Your objective: Gather the lines below that include the string "IString", copying each in full.

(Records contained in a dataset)
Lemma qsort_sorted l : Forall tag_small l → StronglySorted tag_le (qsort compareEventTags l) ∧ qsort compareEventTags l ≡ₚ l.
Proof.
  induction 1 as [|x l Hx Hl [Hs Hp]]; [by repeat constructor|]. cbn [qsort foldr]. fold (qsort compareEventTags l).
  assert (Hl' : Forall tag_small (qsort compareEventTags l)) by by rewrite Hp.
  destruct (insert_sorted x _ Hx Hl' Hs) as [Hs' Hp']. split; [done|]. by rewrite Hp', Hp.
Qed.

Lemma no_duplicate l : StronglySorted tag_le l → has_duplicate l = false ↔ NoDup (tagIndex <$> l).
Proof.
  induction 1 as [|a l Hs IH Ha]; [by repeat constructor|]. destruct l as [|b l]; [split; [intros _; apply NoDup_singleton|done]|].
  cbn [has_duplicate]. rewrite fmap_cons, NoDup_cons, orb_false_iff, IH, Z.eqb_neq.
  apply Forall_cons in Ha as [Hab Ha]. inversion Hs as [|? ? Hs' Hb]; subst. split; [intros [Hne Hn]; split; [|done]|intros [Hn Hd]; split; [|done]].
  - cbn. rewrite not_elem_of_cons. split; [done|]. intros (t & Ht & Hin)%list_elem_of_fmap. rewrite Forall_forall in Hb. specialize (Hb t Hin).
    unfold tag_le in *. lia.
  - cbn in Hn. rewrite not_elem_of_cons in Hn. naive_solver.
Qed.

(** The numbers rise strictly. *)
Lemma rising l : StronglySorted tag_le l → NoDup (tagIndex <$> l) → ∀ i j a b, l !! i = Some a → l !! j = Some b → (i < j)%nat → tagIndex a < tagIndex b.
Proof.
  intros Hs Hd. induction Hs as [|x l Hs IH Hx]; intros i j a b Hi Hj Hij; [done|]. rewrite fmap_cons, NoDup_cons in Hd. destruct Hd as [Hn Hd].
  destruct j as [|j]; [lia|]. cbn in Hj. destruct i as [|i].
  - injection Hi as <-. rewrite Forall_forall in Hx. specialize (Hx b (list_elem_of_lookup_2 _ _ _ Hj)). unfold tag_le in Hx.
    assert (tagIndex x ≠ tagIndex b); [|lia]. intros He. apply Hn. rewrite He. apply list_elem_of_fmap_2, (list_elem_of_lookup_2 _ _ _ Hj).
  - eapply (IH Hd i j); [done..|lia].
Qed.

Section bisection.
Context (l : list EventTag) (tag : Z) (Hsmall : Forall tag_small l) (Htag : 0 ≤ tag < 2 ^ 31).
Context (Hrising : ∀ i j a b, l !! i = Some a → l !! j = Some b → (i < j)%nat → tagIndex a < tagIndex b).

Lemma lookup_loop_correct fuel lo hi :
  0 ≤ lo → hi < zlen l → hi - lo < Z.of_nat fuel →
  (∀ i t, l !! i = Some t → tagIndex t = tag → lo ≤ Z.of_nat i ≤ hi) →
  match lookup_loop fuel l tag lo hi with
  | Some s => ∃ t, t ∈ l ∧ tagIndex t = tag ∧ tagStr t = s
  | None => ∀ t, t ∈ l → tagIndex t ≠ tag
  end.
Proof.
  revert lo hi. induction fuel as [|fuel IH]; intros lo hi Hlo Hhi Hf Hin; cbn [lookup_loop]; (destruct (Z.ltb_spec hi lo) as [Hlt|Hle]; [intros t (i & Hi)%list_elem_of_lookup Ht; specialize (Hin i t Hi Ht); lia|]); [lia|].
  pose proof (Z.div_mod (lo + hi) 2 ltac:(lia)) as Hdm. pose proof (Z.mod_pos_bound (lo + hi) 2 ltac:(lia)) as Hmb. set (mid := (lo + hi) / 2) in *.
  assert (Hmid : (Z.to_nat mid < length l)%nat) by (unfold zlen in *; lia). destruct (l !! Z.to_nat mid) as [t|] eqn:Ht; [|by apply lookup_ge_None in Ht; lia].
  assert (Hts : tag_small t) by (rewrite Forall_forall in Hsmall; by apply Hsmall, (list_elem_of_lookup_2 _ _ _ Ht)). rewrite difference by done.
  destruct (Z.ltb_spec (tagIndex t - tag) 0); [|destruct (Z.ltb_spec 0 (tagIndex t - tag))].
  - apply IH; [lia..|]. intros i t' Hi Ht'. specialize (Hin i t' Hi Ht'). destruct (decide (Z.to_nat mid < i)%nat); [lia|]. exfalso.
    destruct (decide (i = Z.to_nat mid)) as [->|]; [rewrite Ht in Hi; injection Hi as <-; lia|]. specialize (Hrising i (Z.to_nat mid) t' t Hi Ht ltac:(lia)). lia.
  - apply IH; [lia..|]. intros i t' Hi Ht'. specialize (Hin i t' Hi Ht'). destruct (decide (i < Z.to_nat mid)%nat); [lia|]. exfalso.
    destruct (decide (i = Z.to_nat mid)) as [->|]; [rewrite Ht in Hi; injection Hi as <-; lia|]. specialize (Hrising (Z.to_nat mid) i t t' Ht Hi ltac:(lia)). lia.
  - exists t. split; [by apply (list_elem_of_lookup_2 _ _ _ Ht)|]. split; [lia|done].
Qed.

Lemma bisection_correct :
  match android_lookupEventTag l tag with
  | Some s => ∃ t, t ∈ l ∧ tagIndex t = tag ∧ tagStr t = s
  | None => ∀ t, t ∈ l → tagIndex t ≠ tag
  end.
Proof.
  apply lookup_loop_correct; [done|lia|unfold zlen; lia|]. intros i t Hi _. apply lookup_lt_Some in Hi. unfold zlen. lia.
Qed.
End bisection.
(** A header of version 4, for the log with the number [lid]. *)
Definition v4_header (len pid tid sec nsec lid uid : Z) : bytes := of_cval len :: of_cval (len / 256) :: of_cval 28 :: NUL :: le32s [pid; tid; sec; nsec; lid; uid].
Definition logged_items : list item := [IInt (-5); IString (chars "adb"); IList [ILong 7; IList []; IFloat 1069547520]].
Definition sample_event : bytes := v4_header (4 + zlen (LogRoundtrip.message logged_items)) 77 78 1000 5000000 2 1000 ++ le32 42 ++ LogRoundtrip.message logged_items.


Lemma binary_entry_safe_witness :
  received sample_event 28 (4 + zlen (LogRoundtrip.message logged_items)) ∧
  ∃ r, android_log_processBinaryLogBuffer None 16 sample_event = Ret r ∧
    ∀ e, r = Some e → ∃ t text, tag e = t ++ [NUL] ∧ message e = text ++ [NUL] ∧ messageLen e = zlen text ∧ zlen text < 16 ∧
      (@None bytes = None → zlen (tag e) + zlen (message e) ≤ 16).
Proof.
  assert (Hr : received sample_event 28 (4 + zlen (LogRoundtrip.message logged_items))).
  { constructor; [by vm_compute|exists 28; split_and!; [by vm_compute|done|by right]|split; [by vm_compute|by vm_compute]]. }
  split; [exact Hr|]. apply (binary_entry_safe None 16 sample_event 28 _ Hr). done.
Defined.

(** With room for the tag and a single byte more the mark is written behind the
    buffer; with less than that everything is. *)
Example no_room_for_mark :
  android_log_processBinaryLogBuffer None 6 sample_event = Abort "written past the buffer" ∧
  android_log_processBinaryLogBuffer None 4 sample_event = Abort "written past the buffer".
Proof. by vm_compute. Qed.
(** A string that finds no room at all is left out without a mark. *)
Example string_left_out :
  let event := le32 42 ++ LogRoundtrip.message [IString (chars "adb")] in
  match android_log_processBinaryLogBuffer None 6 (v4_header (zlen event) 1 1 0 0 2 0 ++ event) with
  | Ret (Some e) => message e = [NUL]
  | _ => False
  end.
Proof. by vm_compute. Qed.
* * *
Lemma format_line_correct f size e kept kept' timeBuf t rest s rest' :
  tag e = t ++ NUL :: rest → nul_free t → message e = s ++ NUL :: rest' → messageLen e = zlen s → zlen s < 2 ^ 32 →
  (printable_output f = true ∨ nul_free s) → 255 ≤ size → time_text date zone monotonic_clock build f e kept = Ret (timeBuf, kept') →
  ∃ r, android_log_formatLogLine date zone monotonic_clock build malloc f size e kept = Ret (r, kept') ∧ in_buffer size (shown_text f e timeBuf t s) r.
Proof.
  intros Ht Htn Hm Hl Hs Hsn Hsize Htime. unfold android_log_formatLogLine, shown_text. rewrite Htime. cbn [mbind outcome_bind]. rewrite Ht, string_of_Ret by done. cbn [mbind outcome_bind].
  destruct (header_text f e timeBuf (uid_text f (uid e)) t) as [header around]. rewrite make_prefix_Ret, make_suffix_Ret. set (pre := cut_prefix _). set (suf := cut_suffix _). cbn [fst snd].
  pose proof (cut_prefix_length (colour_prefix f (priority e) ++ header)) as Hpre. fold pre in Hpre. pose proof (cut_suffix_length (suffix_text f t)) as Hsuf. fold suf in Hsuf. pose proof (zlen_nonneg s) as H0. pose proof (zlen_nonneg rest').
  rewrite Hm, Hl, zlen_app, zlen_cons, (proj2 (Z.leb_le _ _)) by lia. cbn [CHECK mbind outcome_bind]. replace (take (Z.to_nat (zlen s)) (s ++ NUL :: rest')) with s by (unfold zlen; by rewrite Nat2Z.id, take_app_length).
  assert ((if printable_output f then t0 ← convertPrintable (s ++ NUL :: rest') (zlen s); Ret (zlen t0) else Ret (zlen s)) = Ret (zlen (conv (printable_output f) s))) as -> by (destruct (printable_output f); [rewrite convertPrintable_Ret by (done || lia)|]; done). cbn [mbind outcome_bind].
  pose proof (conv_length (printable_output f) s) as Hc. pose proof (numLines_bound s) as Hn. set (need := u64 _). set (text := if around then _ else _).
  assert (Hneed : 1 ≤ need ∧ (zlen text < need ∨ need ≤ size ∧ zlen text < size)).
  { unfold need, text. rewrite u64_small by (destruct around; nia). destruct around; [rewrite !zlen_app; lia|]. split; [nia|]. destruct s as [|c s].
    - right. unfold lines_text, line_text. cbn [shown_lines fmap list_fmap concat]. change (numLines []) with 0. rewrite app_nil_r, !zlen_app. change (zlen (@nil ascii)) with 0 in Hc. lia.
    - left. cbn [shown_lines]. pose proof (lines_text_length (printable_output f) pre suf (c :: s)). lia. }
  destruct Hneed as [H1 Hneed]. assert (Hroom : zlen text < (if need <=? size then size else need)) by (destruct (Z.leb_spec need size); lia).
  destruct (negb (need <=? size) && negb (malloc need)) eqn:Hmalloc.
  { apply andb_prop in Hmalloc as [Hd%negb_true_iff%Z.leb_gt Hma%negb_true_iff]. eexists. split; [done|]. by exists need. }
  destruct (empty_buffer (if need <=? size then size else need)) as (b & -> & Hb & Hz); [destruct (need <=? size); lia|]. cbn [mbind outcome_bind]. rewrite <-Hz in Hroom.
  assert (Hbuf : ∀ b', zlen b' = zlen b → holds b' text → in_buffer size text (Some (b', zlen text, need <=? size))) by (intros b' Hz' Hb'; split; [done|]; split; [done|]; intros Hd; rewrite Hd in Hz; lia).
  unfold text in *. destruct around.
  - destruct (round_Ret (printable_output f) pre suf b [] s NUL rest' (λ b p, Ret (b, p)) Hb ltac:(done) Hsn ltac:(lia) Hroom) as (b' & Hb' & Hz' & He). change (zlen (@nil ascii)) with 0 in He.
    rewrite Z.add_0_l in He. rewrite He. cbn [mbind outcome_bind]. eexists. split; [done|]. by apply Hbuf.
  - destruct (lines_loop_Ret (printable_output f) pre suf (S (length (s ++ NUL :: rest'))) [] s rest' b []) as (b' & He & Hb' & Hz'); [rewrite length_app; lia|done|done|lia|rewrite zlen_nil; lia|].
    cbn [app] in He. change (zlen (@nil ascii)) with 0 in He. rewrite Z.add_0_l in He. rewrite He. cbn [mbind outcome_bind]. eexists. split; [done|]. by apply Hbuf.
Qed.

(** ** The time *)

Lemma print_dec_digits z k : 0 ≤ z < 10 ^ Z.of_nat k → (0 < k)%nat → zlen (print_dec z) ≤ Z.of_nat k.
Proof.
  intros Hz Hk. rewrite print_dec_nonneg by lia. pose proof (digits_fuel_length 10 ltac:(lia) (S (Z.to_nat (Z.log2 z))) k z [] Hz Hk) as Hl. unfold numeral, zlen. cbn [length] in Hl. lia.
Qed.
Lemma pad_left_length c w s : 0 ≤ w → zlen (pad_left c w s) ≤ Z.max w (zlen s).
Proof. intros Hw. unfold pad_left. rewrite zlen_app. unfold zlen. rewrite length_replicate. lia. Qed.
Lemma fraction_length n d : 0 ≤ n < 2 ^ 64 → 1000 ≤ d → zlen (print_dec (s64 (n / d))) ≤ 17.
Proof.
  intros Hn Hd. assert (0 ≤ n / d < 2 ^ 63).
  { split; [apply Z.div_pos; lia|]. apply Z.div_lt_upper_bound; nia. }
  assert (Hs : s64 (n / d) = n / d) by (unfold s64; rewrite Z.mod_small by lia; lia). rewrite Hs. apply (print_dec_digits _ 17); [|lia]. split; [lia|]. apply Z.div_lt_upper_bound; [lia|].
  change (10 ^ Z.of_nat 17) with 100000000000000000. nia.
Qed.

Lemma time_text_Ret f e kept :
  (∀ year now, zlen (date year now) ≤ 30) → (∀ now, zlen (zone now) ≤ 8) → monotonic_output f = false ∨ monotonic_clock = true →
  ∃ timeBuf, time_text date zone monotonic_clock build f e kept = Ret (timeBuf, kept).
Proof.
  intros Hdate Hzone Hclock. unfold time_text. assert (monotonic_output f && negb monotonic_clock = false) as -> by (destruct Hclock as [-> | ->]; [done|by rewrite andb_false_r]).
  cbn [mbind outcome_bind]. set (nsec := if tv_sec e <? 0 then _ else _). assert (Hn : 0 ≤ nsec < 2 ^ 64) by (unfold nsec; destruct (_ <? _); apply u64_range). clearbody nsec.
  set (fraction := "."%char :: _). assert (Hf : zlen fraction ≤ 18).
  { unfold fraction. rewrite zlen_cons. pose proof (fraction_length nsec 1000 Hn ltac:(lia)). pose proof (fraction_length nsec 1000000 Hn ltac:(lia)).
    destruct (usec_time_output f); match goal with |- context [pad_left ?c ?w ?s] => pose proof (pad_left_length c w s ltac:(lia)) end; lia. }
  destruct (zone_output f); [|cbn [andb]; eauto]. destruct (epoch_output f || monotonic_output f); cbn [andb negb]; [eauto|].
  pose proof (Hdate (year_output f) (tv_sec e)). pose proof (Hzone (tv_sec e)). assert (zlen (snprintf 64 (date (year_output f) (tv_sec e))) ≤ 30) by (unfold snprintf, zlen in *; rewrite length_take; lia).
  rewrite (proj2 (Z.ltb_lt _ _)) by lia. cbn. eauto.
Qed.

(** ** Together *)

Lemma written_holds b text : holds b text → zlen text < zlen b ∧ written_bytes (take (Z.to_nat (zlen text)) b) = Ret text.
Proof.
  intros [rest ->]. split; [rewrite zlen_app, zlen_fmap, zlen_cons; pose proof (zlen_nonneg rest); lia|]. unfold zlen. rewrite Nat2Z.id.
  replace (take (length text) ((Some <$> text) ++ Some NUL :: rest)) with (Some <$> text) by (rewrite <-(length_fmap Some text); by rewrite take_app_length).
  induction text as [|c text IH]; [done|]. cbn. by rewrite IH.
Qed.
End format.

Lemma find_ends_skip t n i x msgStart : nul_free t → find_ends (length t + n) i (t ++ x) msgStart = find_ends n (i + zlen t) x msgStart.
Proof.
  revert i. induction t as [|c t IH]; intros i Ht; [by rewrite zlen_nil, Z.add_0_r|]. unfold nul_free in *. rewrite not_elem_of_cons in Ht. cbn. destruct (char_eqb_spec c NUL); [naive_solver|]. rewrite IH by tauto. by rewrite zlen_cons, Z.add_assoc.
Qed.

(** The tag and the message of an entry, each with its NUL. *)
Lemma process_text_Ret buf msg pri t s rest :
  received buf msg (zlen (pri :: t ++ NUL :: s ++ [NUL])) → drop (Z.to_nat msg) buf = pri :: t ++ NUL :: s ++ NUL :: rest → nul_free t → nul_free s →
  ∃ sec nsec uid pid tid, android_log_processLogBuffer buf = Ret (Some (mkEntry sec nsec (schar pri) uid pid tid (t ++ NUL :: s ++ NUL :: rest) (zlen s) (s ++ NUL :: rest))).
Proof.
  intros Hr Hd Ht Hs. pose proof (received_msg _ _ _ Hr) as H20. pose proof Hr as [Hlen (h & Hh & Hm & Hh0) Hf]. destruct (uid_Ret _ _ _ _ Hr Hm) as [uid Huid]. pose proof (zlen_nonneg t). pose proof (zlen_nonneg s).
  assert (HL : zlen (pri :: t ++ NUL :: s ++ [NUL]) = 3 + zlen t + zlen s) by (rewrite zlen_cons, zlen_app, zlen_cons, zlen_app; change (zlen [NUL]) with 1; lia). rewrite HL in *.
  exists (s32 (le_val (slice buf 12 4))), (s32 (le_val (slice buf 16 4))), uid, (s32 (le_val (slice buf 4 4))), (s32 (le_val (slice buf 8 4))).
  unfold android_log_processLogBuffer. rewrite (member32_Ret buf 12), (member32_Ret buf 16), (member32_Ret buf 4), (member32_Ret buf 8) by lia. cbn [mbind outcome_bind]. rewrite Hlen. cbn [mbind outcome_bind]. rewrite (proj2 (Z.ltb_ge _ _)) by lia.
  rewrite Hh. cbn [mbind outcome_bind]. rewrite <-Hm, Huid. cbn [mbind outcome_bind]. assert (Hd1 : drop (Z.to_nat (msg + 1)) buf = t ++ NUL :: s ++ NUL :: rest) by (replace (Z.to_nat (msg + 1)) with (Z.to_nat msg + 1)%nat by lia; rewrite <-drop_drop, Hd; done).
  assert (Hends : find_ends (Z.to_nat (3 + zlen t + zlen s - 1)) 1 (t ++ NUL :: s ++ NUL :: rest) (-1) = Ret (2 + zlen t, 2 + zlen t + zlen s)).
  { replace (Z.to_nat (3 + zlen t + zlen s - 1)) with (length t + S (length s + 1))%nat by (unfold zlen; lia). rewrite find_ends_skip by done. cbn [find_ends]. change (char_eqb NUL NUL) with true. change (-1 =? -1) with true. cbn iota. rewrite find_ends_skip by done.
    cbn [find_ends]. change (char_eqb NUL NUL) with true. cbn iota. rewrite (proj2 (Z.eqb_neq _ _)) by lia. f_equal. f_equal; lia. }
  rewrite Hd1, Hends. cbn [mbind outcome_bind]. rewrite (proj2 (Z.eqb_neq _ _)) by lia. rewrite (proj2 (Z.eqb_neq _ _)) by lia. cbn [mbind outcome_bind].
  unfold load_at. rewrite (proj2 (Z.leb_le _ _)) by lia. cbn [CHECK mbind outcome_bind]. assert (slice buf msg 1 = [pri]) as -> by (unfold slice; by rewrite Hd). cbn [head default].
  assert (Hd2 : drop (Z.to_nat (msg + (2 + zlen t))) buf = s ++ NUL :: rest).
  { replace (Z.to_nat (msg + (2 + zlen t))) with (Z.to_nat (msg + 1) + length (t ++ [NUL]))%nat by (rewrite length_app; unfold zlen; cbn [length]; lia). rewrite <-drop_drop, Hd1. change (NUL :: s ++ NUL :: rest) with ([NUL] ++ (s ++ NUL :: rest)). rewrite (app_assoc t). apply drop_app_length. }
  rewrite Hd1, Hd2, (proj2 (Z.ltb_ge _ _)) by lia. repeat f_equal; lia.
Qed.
==
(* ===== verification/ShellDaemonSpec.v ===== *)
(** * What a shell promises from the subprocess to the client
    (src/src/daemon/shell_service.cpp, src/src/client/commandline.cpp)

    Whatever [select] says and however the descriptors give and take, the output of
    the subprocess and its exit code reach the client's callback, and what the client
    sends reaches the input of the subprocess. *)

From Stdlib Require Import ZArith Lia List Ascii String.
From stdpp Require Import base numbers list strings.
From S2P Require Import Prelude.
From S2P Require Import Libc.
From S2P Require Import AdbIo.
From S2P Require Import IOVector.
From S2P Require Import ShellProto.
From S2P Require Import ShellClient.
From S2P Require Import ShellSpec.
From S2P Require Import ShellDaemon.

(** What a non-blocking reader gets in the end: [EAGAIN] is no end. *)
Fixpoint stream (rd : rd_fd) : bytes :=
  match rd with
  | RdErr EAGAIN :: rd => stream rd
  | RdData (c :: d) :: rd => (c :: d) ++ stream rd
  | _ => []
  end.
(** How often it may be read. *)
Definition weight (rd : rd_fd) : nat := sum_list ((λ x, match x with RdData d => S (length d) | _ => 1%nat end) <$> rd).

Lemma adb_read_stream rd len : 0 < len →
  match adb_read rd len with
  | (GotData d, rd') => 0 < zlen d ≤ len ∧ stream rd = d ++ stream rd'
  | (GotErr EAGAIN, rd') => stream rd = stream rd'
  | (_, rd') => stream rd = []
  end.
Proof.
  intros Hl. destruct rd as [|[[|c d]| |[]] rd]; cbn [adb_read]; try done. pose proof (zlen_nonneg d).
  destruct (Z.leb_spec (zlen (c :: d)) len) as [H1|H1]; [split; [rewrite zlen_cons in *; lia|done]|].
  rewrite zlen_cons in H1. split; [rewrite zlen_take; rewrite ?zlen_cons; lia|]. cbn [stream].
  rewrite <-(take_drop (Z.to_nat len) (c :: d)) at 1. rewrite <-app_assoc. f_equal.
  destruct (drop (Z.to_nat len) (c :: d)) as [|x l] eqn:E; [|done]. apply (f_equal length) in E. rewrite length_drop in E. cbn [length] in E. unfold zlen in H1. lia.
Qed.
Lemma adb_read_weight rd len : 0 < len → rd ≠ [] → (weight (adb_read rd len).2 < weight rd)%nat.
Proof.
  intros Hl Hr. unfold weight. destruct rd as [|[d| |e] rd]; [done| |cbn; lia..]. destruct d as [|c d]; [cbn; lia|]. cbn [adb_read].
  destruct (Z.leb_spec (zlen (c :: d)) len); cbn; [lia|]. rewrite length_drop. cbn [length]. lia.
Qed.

Exercise answer:
Definition logged_items : list item := [IInt (-5); IString (chars "adb"); IList [ILong 7; IList []; IFloat 1069547520]].
  let event := le32 42 ++ LogRoundtrip.message [IString (chars "adb")] in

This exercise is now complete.